Milch, Käse, FleischPenny führt neue Preise ein - So sieht die Wahrheit aus!

Ein Penny-Supermarkt in Berlin wird bald zwei Preise für Milch, Fleisch und Käse angeben - und das ist der Grund.

Inhalt
  1. Das müssten Milch, Käse & Fleisch eigentlich kosten
  2. Studie zu Lebensmittelkosten berücksichtigt Umweltschäden
  3. Höhere Preise - wenige Umweltschäden

Milch, Käse und Fleisch müssten nach einer aktuelle Studie von Wissenschaftlern der Universität Augsburg im Auftrag des Penny-Discounters viel mehr kosten. Um ein Bewusstsein für die Umwelt und Nachhaltigkeit zu schaffen, wird es daher in einem Berliner Penny-Supermarkt bald zwei Preise geben. Kunden müssen jedoch nur den normalen Preis zahlen. Das berichten u.a. das Redaktionsnetzwerk Deutschland und RTL unter Berufung der Deutschen Presse Agentur (dpa).

 

Das müssten Milch, Käse & Fleisch eigentlich kosten

Die Rewe-Gruppe, zu der die Tochterfirma Penny gehört, will die Sichtbarkeit versteckter Kosten thematisieren. Am Mittwoch (2.9.) wird eine neue Penny-Filiale in der Hauptstadt eröffnen. Dort werden Kunden jeweils acht konventionell und ökologisch erzeugte Eigenmarken-Produkte kaufen können - und daneben wird der Preis stehen, den das Produkt eigentlich kosten müsste. Demnach müsste H-Milch statt 79 Cent fast einen Euro mehr, nämlich 1,75 Euro kosten, für 250g Bio-Hackfleisch sollten Kunden statt 2,25 Euro eigentlich 5,09 Euro bezahlen und 500g gemischtes Hackfleisch aus konventioneller Herstellung sollte 7,62 Euro statt 2,79 Euro kosten.
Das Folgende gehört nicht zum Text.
(** Source lines 239 to 248. *)
Definition add_heading (st : Builder) (level full_line_text : string)
    (page_num : Z) : Builder :=
  let last := last_added_heading st in
  if is_nil (b_outline st)
     || (negb (String.eqb full_line_text (h_text last))
         || negb (String.eqb level (h_level last))
         || negb (page_num + 1 =? h_page last))
  then
    let new_entry :=
      {| h_level := level; h_text := full_line_text;
         h_page := page_num + 1 |} in
    {| b_outline := b_outline st ++ [new_entry];
       last_added_heading := new_entry |}
  else st.

(** [" ".join([span.get("text", "") for span in spans]).strip()] *)
Definition line_text (line : Line) : string :=
  PyStr.strip (PyStr.join " " (map span_text (spans line))).

(** The body of the line loop (source lines 203 to 248). *)
Definition process_line (th : Thresholds) (page_num : Z) (st : Builder)
    (line : Line) : result Builder :=
  let full_line_text := line_text line in
  if PyStr.is_empty full_line_text then Ok st
  else
    match spans line with
    | [] => Raise IndexError
    | first_span :: _ =>
        let span_font_size := span_size first_span in
        let span_font_name := PyStr.lower (span_font first_span) in
        let is_bold := font_is_bold span_font_name in
        candidate <-
          is_heading_candidate full_line_text span_font_size span_font_name
            (h1_th th) (h2_th th) (h3_th th) (body_max_size th) ;;
        if negb candidate then Ok st
        else
          let level :=
            get_heading_level span_font_size is_bold
              (h1_th th) (h2_th th) (h3_th th) in
          level <-
            known_section_level level full_line_text span_font_size (h2_th th) ;;
          match level with
          | Some lv => Ok (add_heading st lv full_line_text page_num)
          | None => Ok st
          end
    end.

Definition process_block (th : Thresholds) (page_num : Z) (st : Builder)
    (block : Block) : result Builder :=
  if block_type block =? 0
  then foldM (process_line th page_num) (block_lines block) st
  else Ok st.

Definition process_page (th : Thresholds) (st : Builder) (p : Z * Page)
  : result Builder :=
  foldM (process_block th (fst p)) (sort_blocks (snd p)) st.

(** [os.path.basename(pdf_path).replace(".pdf", "").replace("_", " ").title()] *)
Definition filename_title (pdf_path : string) : string :=
  PyStr.title
    (PyStr.replace "_" " " (PyStr.replace ".pdf" "" (PyStr.basename pdf_path))).

(** The function after [fitz.open] has produced [document]. *)
Definition extract_outline_from_pdf (document : Document) (pdf_path : string)
  : result OutlineResult :=
  let sorted_font_sizes := analyze_document_fonts document in
  let th := determine_heading_thresholds sorted_font_sizes in
  found <- extract_title_from_document document (h1_th th) ;;
  let extracted_title :=
    match found with
    | Some t => if PyStr.is_empty t then filename_title pdf_path else t
    | None => filename_title pdf_path
    end in
  st <- foldM (process_page th) (enumerate document) initial_builder ;;
  Ok {| title := extracted_title; outline := b_outline st |}.

(* ================================================================== *)
(** * Reading order

    The definitions below are not part of the source: they name the order
    in which the page loop visits the lines, for the statements about it. *)

(** The lines of the text blocks of a page, blocks sorted by
    [(top, left)], lines as they stand in their block. *)
Definition page_lines (p : Z * Page) : list (Z * Line) :=
  flat_map
    (fun block =>
       if block_type block =? 0
       then map (fun line => (fst p, line)) (block_lines block)
       else [])
    (sort_blocks (snd p)).

(** The lines of a document with their page index, pages by index. *)
Definition reading_order (document : Document) : list (Z * Line) :=
  flat_map page_lines (enumerate document).

(** The line loop on one line of the reading order. *)
Definition visit_line (th : Thresholds) (st : Builder) (x : Z * Line)
  : result Builder :=
  process_line th (fst x) st (snd x).

(** [sub] is [l] with some elements left out, the order kept. *)
Inductive subsequence {A : Type} : list A -> list A -> Prop :=
| subsequence_nil : subsequence [] []
| subsequence_skip : forall x sub l,
    subsequence sub l -> subsequence sub (x :: l)
| subsequence_take : forall x sub l,
    subsequence sub l -> subsequence (x :: sub) (x :: l).

(** The entry of the outline [h] was made from the line [x]. *)
Definition entry_of (h : Heading) (x : Z * Line) : Prop :=
  h_text h = line_text (snd x) /\ h_page h = fst x + 1.

(* ================================================================== *)
(** * Sample documents *)

Definition text_block (lines : list Line) (top : Q) : Block :=
  {| block_type := 0; block_lines := lines; bbox_left := 72; bbox_top := top |}.

Definition one_span_line (t : string) (size : Z) (font : string) : Line :=
  {| spans := [{| span_text := t; span_size := size; span_font := font |}] |}.

Definition body_page : Page :=
  [text_block [one_span_line "Plain running text of the page." 10 "Times-Roman"] 100].

(** "Appendix" twice in a row on page 3, in two blocks given bottom first,
    and once more on page 7. *)
Definition appendix_document : Document :=
  [ body_page; body_page;
    [ text_block [one_span_line "Appendix" 20 "Helvetica-Bold"] 140;
      text_block [one_span_line "Appendix" 20 "Helvetica-Bold"] 90 ];
    body_page; body_page; body_page;
    [ text_block [one_span_line "Appendix" 20 "Helvetica-Bold"] 90 ] ].

(** Every span of a document, text block or not. *)
Definition spans_of (document : Document) : list Span :=
  flat_map (fun page : Page =>
              flat_map (fun block => flat_map spans (block_lines block)) page)
    document.
(** Lines 332-333. *)
Definition mel_len_st_of (mn : Z) : Z := int_trunc (inject_Z mn / 2 - 1).
Definition mel_len_of (max_len mn : Z) : Z :=
  Z.min (int_trunc (inject_Z mn / 2 - 1)) (max_len `div` 2).

(** Lines 340-359: the two offsets drawn for every utterance. *)
Fixpoint sample_segments (mel_len mel_len_st : Z) (lens : list Z) (g : Rng)
  : Result (list (Z * Z) * Rng) :=
  match lens with
  | [] => Ok ([], g)
  | len :: rest =>
      let mel_length := int_trunc (inject_Z len / 2) in
      '(random_start, g) ← randint 0 (mel_length - mel_len) g;
      '(random_start_st, g) ← randint 0 (mel_length - mel_len_st) g;
      '(tl, g) ← sample_segments mel_len mel_len_st rest g;
      Ok ((random_start, random_start_st) :: tl, g)
  end.

(** Both offsets of an utterance of [len] frames lie inside the range
    their draw was given. *)
Definition offsets_in_range (mel_len mel_len_st : Z) (len : Z) (o : Z * Z) : Prop :=
  (0 <= o.1 < int_trunc (inject_Z len / 2) - mel_len)%Z ∧
  (0 <= o.2 < int_trunc (inject_Z len / 2) - mel_len_st)%Z.

(** [gt.size(-1)] : [gt] stacks, per utterance,
    [mels[bib, :, random_start * 2 : (random_start + mel_len) * 2]]. *)
Definition gt_size (frames mel_len : Z) (offsets : list (Z * Z)) : Result Z :=
  stack_size (map (fun o => slice_len frames (o.1 * 2) ((o.1 + mel_len) * 2))
                  offsets).

(** [st.size(-1)] : the same for the style references, cut at the second
    offset with [mel_len_st]. *)
Definition st_size (frames mel_len_st : Z) (offsets : list (Z * Z)) : Result Z :=
  stack_size (map (fun o => slice_len frames (o.2 * 2) ((o.2 + mel_len_st) * 2))
                  offsets).

(** Lines 332-368: [(mel_len, offsets, gt.size(-1))]. *)
Definition crop_segments (cfg : Config) (b : Batch) (g : Rng)
  : Result (Z * list (Z * Z) * Z) :=
  mn ← tensor_min (mel_input_length b);
  let mel_len_st := mel_len_st_of mn in
  let mel_len := mel_len_of (max_len cfg) mn in
  '(offsets, _) ← sample_segments mel_len mel_len_st (mel_input_length b) g;
  width ← gt_size (mels_frames b) mel_len offsets;
  _ ← st_size (mels_frames b) mel_len_st offsets;
  Ok (mel_len, offsets, width).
Penny führt neue Preise ein - So sieht die Wahrheit aus!
Laut einer Studie im Auftrag von Penny müssten die Preise für einige Lebensmittel deutlich teurer sein.
Foto: Imago Images
 

Studie zu Lebensmittelkosten berücksichtigt Umweltschäden

Die höheren Preise kommen zustande, weil Wirtschaftsinformatiker Tobias Gaugler mit seinem Team für die Studie neben den üblichen Herstellungskosten auch folgende Faktoren berücksichtigt hat:

  • die bei der Produktion entstehenden Treibhausgase
  • die Folgen der Überdüngung und
  • der Energiebedarf

"Umweltschäden finden aktuell keinen Eingang in den Lebensmittelpreis", kritisiert Wissenschaftler Gaugler. Stattdessen würden sie der Allgemeinheit und künftigen Generationen zur Last fallen. Rewe-Topmanager Stefan Magel ergänzt: "Wir müssen dazu kommen, die Folgekosten unseres Konsums sichtbar zu machen" und räumt ein: "Wir sind als Unternehmen in einem wettbewerbsintensiven Markt ohne Zweifel Teil des Problems."

 

Höhere Preise - wenige Umweltschäden

Die Wissenschaftler wünschen sich, dass die "doppelte Preisauszeichnung" auf positive Resonanz bei den Kunden stößt und die hohen Umweltfolgekosten sukzessive auf die Lebensmittelpreise aufgeschlagen würden. Gauglers Studien-Kollegin Amelie Michalke hofft: "Die Preisanpassungen der Lebensmittelmärkte würden wahrscheinlich zu deutlichen Verschiebungen hin zu mehr pflanzlichen und mehr Bio-Produkten führen und gleichzeitig die Umweltschäden deutlich reduzieren."